Autor | David Bravo
La alimentación es uno de los factores claves para mejorar la salud de las personas. De igual modo, la producción responsable de alimentos y ciertos cambios en los hábitos de consumo pueden mejorar el medio ambiente. Por ello, recientemente ha surgido la alimentación sostenible, aquella manera de producir nutrientes basada en el respeto a la biodiversidad, los ecosistemas terrestres y marinos o la cultura y tradiciones de los lugares.
Según la Organización de las Naciones Unidas (ONU) el 30% del consumo energético mundial responde a la producción de alimentos. Se estima que este porcentaje ascenderá notablemente en 2050, cuando la población mundial llegue a los nueve mil millones de personas y sea necesario producir un 60% más de comida. Esto ha hecho que la alimentación sostenible se incluya en algunos de los Objetivos de Desarrollo del Milenio, especialmente en los referentes a la erradicación del hambre y la de garantizar la sostenibilidad del medio ambiente.
Entre las acciones que contribuyen a lograr esa alimentación sostenible están aumentar el consumo de frutas y verduras, reducir el de carne roja, pescados y lácteos, optimizar la compra y cocinado de alimentos para evitar desperdiciar comida y adquirir productos con sellos ecológicos.

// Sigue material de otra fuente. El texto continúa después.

Lemma compare_cpu_trans a b c : has_share a → has_share b → has_share c →
  compare_cpu a b = false → compare_cpu b c = false → compare_cpu a c = false.
Proof.
  intros Ha Hb Hc H1%not_true_iff_false H2%not_true_iff_false. apply not_true_iff_false.
  rewrite compare_cpu_spec in * by done. intros H.
  destruct (key_lt_total (ld_key (cpu_percent a)) (ld_key (cpu_percent b))) as [?|[E1|K1]]; [tauto|..];
  destruct (key_lt_total (ld_key (cpu_percent b)) (ld_key (cpu_percent c))) as [?|[E2|K2]];
    try tauto.
  - rewrite E1, E2 in H. destruct H as [H|[_ H]]; [by apply key_lt_irrefl in H|].
    apply H2. right. split; [done|]. destruct (Z.lt_ge_cases (pid b) (pid a)); [tauto|lia].
  - rewrite E1 in H. destruct H as [H|[E _]].
    + eapply key_lt_irrefl. by eapply key_lt_trans.
    + rewrite E in K2. by apply key_lt_irrefl in K2.
  - rewrite <- E2 in H. destruct H as [H|[E _]].
    + eapply key_lt_irrefl. by eapply key_lt_trans.
    + rewrite E in K1. by apply key_lt_irrefl in K1.
  - assert (key_lt (ld_key (cpu_percent c)) (ld_key (cpu_percent a))) as K
      by (by eapply key_lt_trans).
    destruct H as [H|[E _]]; [|rewrite E in K; by apply key_lt_irrefl in K].
    eapply key_lt_irrefl. by eapply key_lt_trans.
Qed.

(** * The layout *)

Lemma offset_snoc width col i w :
  0 ≤ col ≤ i → width !! Z.to_nat i = Some w →
  offset width col (i + 1) = offset width col i + (w + 2).
Proof.
  intros Hi Hw. unfold offset.
  replace (Z.to_nat (i + 1 - col)) with (S (Z.to_nat (i - col))) by lia.
  rewrite (take_S_r _ _ w) by (rewrite lookup_drop, <- Hw; f_equal; lia).
  rewrite fmap_app, foldr_app. simpl. generalize ((λ w0, w0 + 2) <$> take (Z.to_nat (i - col)) (drop (Z.to_nat col) width)).
  intros l. induction l as [|x l IH]; simpl; lia.
Qed.

Lemma offset_mono width col i j :
  0 ≤ col ≤ i → i ≤ j → j ≤ Z.of_nat (length width) → Forall (λ w, 0 ≤ w) width →
  offset width col i ≤ offset width col j.
Proof.
  intros Hi Hij Hj Hw. replace j with (i + Z.of_nat (Z.to_nat (j - i))) in * by lia.
  induction (Z.to_nat (j - i)) as [|d IH]; [rewrite Z.add_0_r; done|].
  specialize (IH ltac:(lia) ltac:(lia)).
  destruct (lookup_lt_is_Some_2 width (Z.to_nat (i + Z.of_nat d))) as [w Hd]; [lia|].
  replace (i + Z.of_nat (S d)) with (i + Z.of_nat d + 1) by lia.
  rewrite (offset_snoc width col _ w) by (done || lia).
  apply (Forall_lookup_1 _ _ _ _ Hw) in Hd. lia.
Qed.

Lemma place_columns_ok width col :
  length width = 12%nat → Forall (λ w, 0 ≤ w) width → 0 ≤ col ≤ 10 →
  ∃ lay, place_columns width col = Ok lay ∧ length (start_x lay) = 12%nat ∧ start_col lay = col ∧
    ((offset width col 11 < COLS ∧ end_col lay = 12 ∧ max_cmd lay = COLS - offset width col 11) ∨
     (COLS ≤ offset width col 11 ∧ max_cmd lay = -1)).
Proof.
  intros Hl Hw Hc. unfold place_columns. rewrite decide_False by lia.
  run_brk (λ (i : Z) (st : list Z * option Z), st.2 = None ∧ length st.1 = 12%nat ∧
      getZ st.1 (i - 1) = Some (offset width col (i - 1)) ∧ offset width col (i - 1) < COLS)
    (λ st : list Z * option Z, length st.1 = 12%nat ∧
      ((st.2 = None ∧ getZ st.1 11 = Some (offset width col 11) ∧ offset width col 11 < COLS) ∨
       (∃ i, st.2 = Some i ∧ col ≤ i ≤ 11 ∧ COLS ≤ offset width col i))).
  - lia.
  - cbn [fst snd]. replace (col + 1 - 1) with col by lia.
    assert (offset width col col = 0) as -> by (unfold offset; by rewrite Z.sub_diag).
    split_and!; try done. unfold getZ. rewrite decide_True by lia.
    apply lookup_replicate_2. lia.
  - intros i [xs stop] Hi (Hstop & Hx & Hg & Hlt). simpl in Hstop, Hx, Hg. subst stop.
    destruct (getZ_is_Some width (i - 1)) as [w Hwi]; [lia|].
    rewrite !rd_getZ, Hwi, Hg. cbn [opt mbind res_bind].
    assert (offset width col i = w + 2 + offset width col (i - 1)) as Ho.
    { unfold getZ in Hwi. rewrite decide_True in Hwi by lia.
      replace i with (i - 1 + 1) at 1 by lia. rewrite (offset_snoc width col (i - 1) w); [lia|lia|done]. }
    rewrite <- Ho. rewrite wr_ok by lia. cbn [mbind res_bind]. case_decide as Hs.
    + right. eexists. split; [done|]. simpl. rewrite length_insert. split; [done|]. right.
      exists i. split_and!; [done|lia|lia|done].
    + left. eexists. split; [done|]. simpl. rewrite length_insert. split_and!; [done|done| |].
      * replace (i + 1 - 1) with i by lia. rewrite getZ_insert by lia. by rewrite decide_True.
      * replace (i + 1 - 1) with i by lia. lia.
  - intros [xs stop] (? & ? & ? & ?). simpl in *. split; [done|]. left. done.
  - destruct x as [xs stop]. simpl in H.
    destruct H as (Hx & [(-> & Hg & Hlt)|(i & -> & Hi & Hge)]); cbn [mbind res_bind].
    + rewrite rd_getZ, Hg. cbn [opt mbind res_bind]. eexists. split; [done|]. simpl.
      split_and!; try done. left. done.
    + eexists. split; [done|]. simpl. split_and!; try done. right. split; [|done].
      pose proof (offset_mono width col i 11 ltac:(lia) ltac:(lia) ltac:(lia) Hw). lia.
Qed.

Lemma put_cells_ok width lay y cs out :
  length width = 12%nat → length (start_x lay) = 12%nat → Forall (λ c, 0 ≤ c.1.1 < 12) cs →
  ∃ out', foldM (put_cell width lay y) out cs = Ok out'.
Proof.
  intros Hw Hx. induction cs as [|[[i t] a] cs IH] in out |- *; intros Hc; [by eexists|].
  apply Forall_cons in Hc as [Hi Hc]. simpl in Hi. cbn [foldM put_cell].
  destruct (shown lay i); cbn [mbind res_bind]; [|by apply IH].
  destruct (getZ_is_Some (start_x lay) i) as [x Ex]; [lia|].
  destruct (getZ_is_Some width i) as [w Ew]; [lia|].
  rewrite !rd_getZ, Ex, Ew. cbn [opt mbind res_bind]. by apply IH.
Qed.

Lemma put_row_ok width lay col y p :
  length width = 12%nat → length (start_x lay) = 12%nat → col ≤ 10 →
  (0 ≤ max_cmd lay < Z.of_nat BIG_LEN ∧ ∃ out, put_row width lay col y p = Ok out) ∨
  (¬ 0 ≤ max_cmd lay < Z.of_nat BIG_LEN ∧ put_row width lay col y p = Undef OutOfBounds).
Proof.
  intros Hw Hx Hc. unfold put_row.
  destruct (put_cells_ok width lay y (cells p) [] Hw Hx) as [out ->].
  { unfold cells. repeat (apply Forall_cons; split; [simpl; lia|]). by apply Forall_nil_2. }
  cbn [mbind res_bind]. unfold put_command. case_decide; [left|by right]. split; [done|].
  rewrite (decide_True (P := col < 11)) by lia. rewrite decide_True by (unfold BIG_LEN; lia).
  destruct (getZ_is_Some (start_x lay) 11) as [x Ex]; [lia|].
  rewrite rd_getZ, Ex. cbn [opt mbind res_bind]. eauto.
Qed.

(** * Text *)

Lemma span_word (w : string) (c : ascii) s :
  word w → is_space c = true →
  span (λ c, negb (is_space c)) (w +:+ String c s) = (w, String c s).
Proof.
  intros [_ Hw] Hc. apply span_app; [|by rewrite Hc]. apply span_all. intros n d Hd.
  by rewrite (Hw n d Hd).
Qed.

Lemma skip_space_word w s : word w → skip_space (w +:+ s) = (w +:+ s)%string.
Proof.
  intros [Hne Hw]. destruct w as [|c w]; [done|]. unfold skip_space.
  change (String c w +:+ s)%string with (String c (w +:+ s)). cbn [span].
  by rewrite (Hw 0%nat c eq_refl).
Qed.

Lemma fscanf_line w ws :
  word w → fscanf_word (line_of (w :: ws)) = Some (w, String " "%char (line_of ws)).
Proof.
  intros Hw. unfold fscanf_word. simpl. rewrite skip_space_word by done.
  rewrite span_word by done. destruct Hw as [Hne _]. by rewrite decide_False.
Qed.

Lemma fscanf_space s : fscanf_word (String " "%char s) = fscanf_word s.
Proof.
  unfold fscanf_word, skip_space. cbn [span].
  assert (is_space " "%char = true) as -> by done. by destruct (span is_space s).
Qed.

Lemma read_words_space n s : read_words n (String " "%char s) = read_words n s.
Proof. destruct n; [done|]. cbn [read_words]. by rewrite fscanf_space. Qed.

(** Reading back the words of a line. *)
Lemma read_words_line n ws :
  Forall word ws → (n ≤ length ws)%nat → read_words n (line_of ws) = take n ws.
Proof.
  induction n as [|n IH] in ws |- *; intros Hws Hn; [done|].
  destruct ws as [|w ws]; simpl in Hn; [lia|]. apply Forall_cons in Hws as [Hw Hws].
  cbn [read_words]. rewrite fscanf_line by done. rewrite read_words_space, IH by (done || lia).
  done.
Qed.

Lemma cmdline_plain a s acc :
  (∀ n c, string_get a n = Some c → c ≠ nul) →
  cmdline_loop (a +:+ s) acc = cmdline_loop s (acc +:+ a).
Proof.
  induction a as [|c a IH] in acc |- *; intros Ha.
  - by rewrite string_app_nil_r.
  - change (String c a +:+ s)%string with (String c (a +:+ s)). cbn [cmdline_loop].
    rewrite decide_False by (by apply (Ha 0%nat)).
    rewrite IH by (intros n; apply (Ha (S n))). by rewrite <- string_app_assoc.
Qed.

Definition plain (a : string) : Prop := a ≠ EmptyString ∧ ∀ n c, string_get a n = Some c → c ≠ nul.

Lemma cmdline_rest args acc :
  Forall plain args →
  cmdline_loop (String nul (cmdline_of args)) acc =
    acc +:+ foldr (λ a s, double_first a +:+ s) "" args.
Proof.
  induction args as [|a args IH] in acc |- *; intros Ha.
  - simpl. by rewrite string_app_nil_r.
  - apply Forall_cons in Ha as [[Hne Ha] Hargs]. destruct a as [|c a]; [done|].
    change (cmdline_of (String c a :: args)) with
      (String c (a +:+ String nul (cmdline_of args))). cbn [cmdline_loop].
    rewrite decide_True by done. rewrite decide_False by (by apply (Ha 0%nat)).
    rewrite cmdline_plain by (intros n; apply (Ha (S n))). rewrite IH by done.
    cbn [foldr double_first]. rewrite <- !string_app_assoc. done.
Qed.

(** * Properties *)

(** When no share is NaN, [sort_cpu] is total and puts the processes in
    the order of falling processor share, those with the same share by rising
    process id. *)
Theorem sort_cpu_correct l :
  Forall has_share l → ∃ l', sort_cpu l = Ok l' ∧ l' ≡ₚ l ∧ in_order compare_cpu l'.
Proof.
  intros Hl. unfold sort_cpu.
  apply (bubble_sort_ok compare_cpu has_share compare_cpu_asym compare_cpu_trans l Hl).
Qed.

Estas certificaciones, emitidas por entidades públicas o privadas, garantizan que el productor ha seguido una serie de estándares de calidad referidos al cultivo, el procesado, el packaging, el almacenaje y la distribución del alimento. Por ejemplo, que los ingredientes sean de origen ecológico en un alto tanto por ciento, que se hayan seguido normas de bienestar animal o que no se hayan utilizado medicamentos en la cría de ganadería ni pesticidas en los cultivos. Sin embargo, aunque su efecto en el medio ambiente es menor que el que tienen otros productos, el alimento sostenible que no genera huella ecológica es una entelequia.
La sostenibilidad del alimento no acaba en la comida
Según los principios de la alimentación sostenible dichos productos solo deberían venderse en los comercios de cercanía para evitar la contaminación que provocaría su transporte. Además, si bien el producto puede ser sostenible, no siempre lo son sus envases o, al menos, no en la medida en que se cree. El vidrio, por ejemplo, aunque es una mejor opción que el tetra-brik —imposible de reciclar en su totalidad por su composición plástica y metálica—, requiere mucha agua durante su proceso de reciclado.
Asimismo, si bien el cristal parecería más respetuoso con el medio ambiente que el plástico, el peso de un envase de vidrio es considerablemente superior al de uno de PVC. Esto provoca que el consumo de combustible en los transportes aumente, disminuyendo el beneficio de optar por el vidrio como envase.
Por ello, todo apunta a que, para que la alimentación sea realmente sostenible, además de lo que se refiere a los productos en sí mismos son necesarios cambios en la mentalidad de los consumidores, que deberán a acostumbrarse a, por ejemplo, adquirir productos de temporada, en comercios de cercanía que vendan a granel, que no rechacen el producto por su estética o calibre y que permitan llevárselo en envases reutilizables. Una actitud que precisará cambiar la dieta y adaptarla, no tanto a los gustos individuales, como a las necesidades del planeta y de las generaciones venideras.